The proliferation of genetic screening and testing is requiring increasing numbers of Americans to integrate genetic knowledge and interventions into their family life and personal experience. This study examines the social processes that occur as families at risk for two of the most common autosomal recessive diseases, sickle cell disease (SC) and cystic fibrosis (CF), encounter genetic testing. Each of these diseases is found primarily in a different ethnic/racial group (CF in Americans of North European descent and SC in Americans of West African descent). This has permitted us to have a certain additional lens on the role of culture in integrating genetic testing into family life and reproductive planning. A third type of genetic disorder, the thalassemias, was added to our sample in order to extend our comparative frame and to include other ethnic and racial groups.

Data are drawn from interviews with members of families in which a gene for CF, SC or thalassemia has been identified. Data consist of focused interviews with 394 individuals from families in which at least one member has been identified as having a genetic disorder (or trait). In addition, we conducted homogeneous focus groups with individuals sharing key social characteristics such as gender and relationship to disease. This clarified the social processes that facilitate and inhibit genetic testing.

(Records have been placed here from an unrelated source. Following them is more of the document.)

(** Taking a page from the allocator and filling it with [m']. *)
Lemma user_ok_alloc s T root H U s1 pg m' :
  user_ok s T root H U → vram s1 = vram s → H !! pg = None →
  al_live (vheap s1) (<[pg := PGSIZE]> H) → page_addr pg →
  same_outside (vram s) m' {[pg]} → bytes_ok m' →
  user_ok s1 T root (<[pg := PGSIZE]> H) U ∧ pg ∉ table_pages T ∧ (∀ w, U !! w ≠ Some pg) ∧
  keeps s T H (with_ram s1 m') (<[pg := PGSIZE]> H).
Proof.
  intros Hu Hram Hfr Hl Hpa Hs Hb. pose proof Hu as [Hok Hmap Hinj].
  assert (Hnt : pg ∉ table_pages T).
  { intros [k Hk]%elem_of_table_pages. rewrite (vo_owned _ _ _ _ Hok _ _ Hk) in Hfr. done. }
  split_and!.
  - split; [|rewrite Hram|done].
    + destruct Hok as [_ Hb' Hpt Ho]. split; rewrite ?Hram; try done.
      intros k p Hk. rewrite lookup_insert_ne; [by eapply Ho|].
      intros ->. apply Hnt, elem_of_table_pages. eauto.
    + intros v p Hv. destruct (Hmap v p Hv) as (? & Hp & ?). split_and!; try done; [|naive_solver..].
      rewrite lookup_insert_ne; [done|]. intros ->. congruence.
  - done.
  - intros w Hw. destruct (Hmap w pg Hw) as (_ & Hp & _). congruence.
  - intros q z Hq Hqt. assert (pg ≠ q) by congruence.
    rewrite lookup_insert_ne by done. split; [done|]. intros a Ha. simpl. apply Hs.
    intros p ->%elem_of_singleton.
    pose proof (al_disjoint _ _ pg PGSIZE q z Hl ltac:(by rewrite lookup_insert_eq)
      ltac:(by rewrite lookup_insert_ne) ltac:(done)). lia.
Qed.

(** [s] is [s0] after pages were mapped at the [n] virtual pages from [v] on:
    page [w] has flags [f w] and holds the bytes [c w]. *)
Section grown.
Context (s0 : @vm heap) (T0 : tables) (H0 U0 : gmap Z Z) (root v : Z).
Context (f : Z → Z) (c : Z → Z → Z).

Record grown (n : Z) (s : @vm heap) (T : tables) (H U : gmap Z Z) : Prop := {
  gr_user : user_ok s T root H U;
  gr_tables : T0 ⊆ T;
  gr_nt : ∀ q z, H0 !! q = Some z → q ∉ table_pages T0 → q ∉ table_pages T;
  gr_old : ∀ w, ¬ (v ≤ w < v + n) → U !! w = U0 !! w;
  gr_new : ∀ w, v ≤ w < v + n → ∃ p, U !! w = Some p ∧ H0 !! p = None ∧
    entry (vram s) T w = mkpte p (f w) ∧
    ∀ o, 0 ≤ o < PGSIZE → ld8 (vram s) (p + o) = c w o;
  gr_entry : ∀ w, is_vpn w → ¬ (v ≤ w < v + n) → entry (vram s) T w = entry (vram s0) T0 w;
  gr_keep : keeps s0 T0 H0 s H;
  gr_live : ∀ q, q ∉ table_pages T → q ∉ range_pages U v n → H !! q = H0 !! q;
}.

Lemma grown_start : user_ok s0 T0 root H0 U0 → grown 0 s0 T0 H0 U0.
Proof. intros Hu. split; try done; intros; lia. Qed.

Lemma grown_page n s T H U w :
  grown n s T H U → v ≤ w < v + n →
  ∃ p, U !! w = Some p ∧ is_vpn w ∧ H !! p = Some PGSIZE ∧ p ∉ table_pages T.
Proof.
  intros Hg Hw. destruct (gr_new _ _ _ _ _ Hg w Hw) as (p & Hp & _). exists p.
  destruct (uo_map _ _ _ _ _ (gr_user _ _ _ _ _ Hg) w p Hp) as (? & ? & ? & _). done.
Qed.

Lemma grown_fresh n s T H U pg : grown n s T H U → H !! pg = None → H0 !! pg = None.
Proof.
  intros Hg Hpg. destruct (H0 !! pg) as [z|] eqn:E; [|done]. exfalso.
  destruct (decide (pg ∈ table_pages T0)) as [[k Hk]%elem_of_table_pages|Hn].
  - pose proof (lookup_weaken _ _ _ _ Hk (gr_tables _ _ _ _ _ Hg)) as Hk'.
    rewrite (vo_owned _ _ _ _ (uo_vm _ _ _ _ _ (gr_user _ _ _ _ _ Hg)) _ _ Hk') in Hpg. done.
  - destruct (gr_keep _ _ _ _ _ Hg pg z E Hn) as [Hs _]. congruence.
Qed.

(** Changes elsewhere. *)
Lemma grown_keep n s T H U s' T' H' :
  grown n s T H U → user_ok s' T' root H' U → T ⊆ T' →
  (∀ q z, H !! q = Some z → q ∉ table_pages T → q ∉ table_pages T') →
  (∀ w, is_vpn w → entry (vram s') T' w = entry (vram s) T w) →
  keeps s T H s' H' → (∀ q, q ∉ table_pages T' → H' !! q = H !! q) →
  grown n s' T' H' U.
Proof.
  intros Hg Hu' HT Hnt He Hk Hl. pose proof Hg as [Hu HT0 Hnt0 Ho Hn Hent Hk0 Hl0]. split.
  - done.
  - by etrans.
  - intros q z Hq Hqt. destruct (Hk0 q z Hq Hqt) as [Hq1 _]. eapply Hnt; [done|]. by eapply Hnt0.
  - done.
  - intros w Hw. destruct (grown_page _ _ _ _ _ w Hg Hw) as (p & Hp & Hwv & HHp & Hpt).
    destruct (Hn w Hw) as (p' & Hp' & Hfr & Ee & Hc).
    assert (p' = p) as -> by congruence. exists p. split_and!; try done.
    + by rewrite He.
    + intros o Ho'. destruct (Hk p PGSIZE HHp Hpt) as [_ Hkc]. rewrite Hkc by lia. by apply Hc.
  - intros w Hw Hr. rewrite He by done. by apply Hent.
  - by eapply keeps_trans.
  - intros q Hq Hr. rewrite Hl by done. apply Hl0; [|done].
    pose proof (table_pages_mono _ _ HT). set_solver.
Qed.

Lemma range_pages_mono U n pg :
  0 ≤ n → range_pages (<[v + n := pg]> U) v (n + 1) = {[pg]} ∪ range_pages U v n.
Proof.
  intros Hn. apply set_eq. intros q.
  rewrite elem_of_union, elem_of_singleton, !elem_of_range_pages. split.
  - intros (w & Hw & Hr). apply lookup_insert_Some in Hw as [[_ <-]|[Hne Hw]]; [by left|].
    right. exists w. split; [done|lia].
  - intros [->|(w & Hw & Hr)].
    + exists (v + n). rewrite lookup_insert_eq. split; [done|lia].
    + exists w. rewrite lookup_insert_ne by lia. split; [done|lia].
Qed.

(** The next page. *)
Lemma grown_add n s T H U s' T' H' pg :
  0 ≤ n → grown n s T H U → H !! pg = None →
  user_ok s' T' root H' (<[v + n := pg]> U) → T ⊆ T' →
  (∀ q z, H !! q = Some z → q ∉ table_pages T → q ∉ table_pages T') →
  (∀ w, is_vpn w →
     entry (vram s') T' w = if v + n =? w then mkpte pg (f (v + n)) else entry (vram s) T w) →
  (∀ o, 0 ≤ o < PGSIZE → ld8 (vram s') (pg + o) = c (v + n) o) →
  keeps s T H s' H' → (∀ q, q ∉ table_pages T' → q ≠ pg → H' !! q = H !! q) →
  grown (n + 1) s' T' H' (<[v + n := pg]> U).
Proof.
  intros Hn0 Hg Hfr Hu' HT Hnt He Hcon Hk Hl.
  pose proof (grown_fresh _ _ _ _ _ _ Hg Hfr) as Hfr0.
  pose proof Hg as [Hu HT0 Hnt0 Ho Hn Hent Hk0 Hl0]. split.
  - done.
  - by etrans.
  - intros q z Hq Hqt. destruct (Hk0 q z Hq Hqt) as [Hq1 _]. eapply Hnt; [done|]. by eapply Hnt0.
  - intros w Hw. rewrite lookup_insert_ne by lia. apply Ho. lia.
  - intros w Hw. destruct (decide (w = v + n)) as [->|Hne].
    + destruct (uo_map _ _ _ _ _ Hu' (v + n) pg) as [Hwv _]; [by rewrite lookup_insert_eq|].
      exists pg. rewrite lookup_insert_eq, He, Z.eqb_refl by done. done.
    + destruct (grown_page _ _ _ _ _ w Hg ltac:(lia)) as (p & Hp & Hwv & HHp & Hpt).
      destruct (Hn w ltac:(lia)) as (p' & Hp' & Hfr' & Ee & Hc).
      assert (p' = p) as -> by congruence. exists p. rewrite lookup_insert_ne by done.
      split_and!; try done.
      * rewrite He by done. by destruct (Z.eqb_spec (v + n) w).
      * intros o Ho'. destruct (Hk p PGSIZE HHp Hpt) as [_ Hkc]. rewrite Hkc by lia. by apply Hc.
  - intros w Hw Hr. rewrite He by done. destruct (Z.eqb_spec (v + n) w); [lia|].
    apply Hent; [done|lia].
  - by eapply keeps_trans.
  - intros q Hq Hr. rewrite range_pages_mono in Hr by done.
    rewrite Hl by (done || set_solver). apply Hl0; [|set_solver].
    pose proof (table_pages_mono _ _ HT). set_solver.
Qed.

End grown.

Lemma user_ok_free s T root H U s' p :
  user_ok s T root H U → vram s' = vram s → al_live (vheap s') (delete p H) →
  p ∉ table_pages T → (∀ w, U !! w ≠ Some p) →
  user_ok s' T root (delete p H) U.
Proof.
  intros [Hok Hmap Hinj] Hram Hl Hpt HU. split; rewrite ?Hram; try done.
  - rewrite delete_without in *. eapply vm_ok_without; try done. set_solver.
  - intros v q Hv. destruct (Hmap v q Hv) as (? & ? & ? & ?). split_and!; try done.
    rewrite lookup_delete_ne; [done|]. intros ->. by destruct (HU v).
Qed.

We have observed a wide range of responses to genetic testing, from resistance or avoidance to vigilant utilization of both information and the technology. These responses are patterned along a number of social, cultural and economic dimensions. The major pattern we have observed is that the closer people are to someone with genetic disease the more problematic and usually unacceptable genetic testing is as a strategy for dealing with the issues. High-risk family members who support genetic research do so primarily because they view it as leading to better care and ultimately a cure, not because they support genetic testing per se. While there are interesting variations among ethnic groups, and these are described, our most important finding is that all high-risk families reconceptualize, reframe, and recontextualize the genetic information they are given so that it fits with the divergent values and priorities of family life. In order to better serve these high-risk families, medical and health practitioners will need to acknowledge this recontextualization as an essestial feature of normal family and social relationships.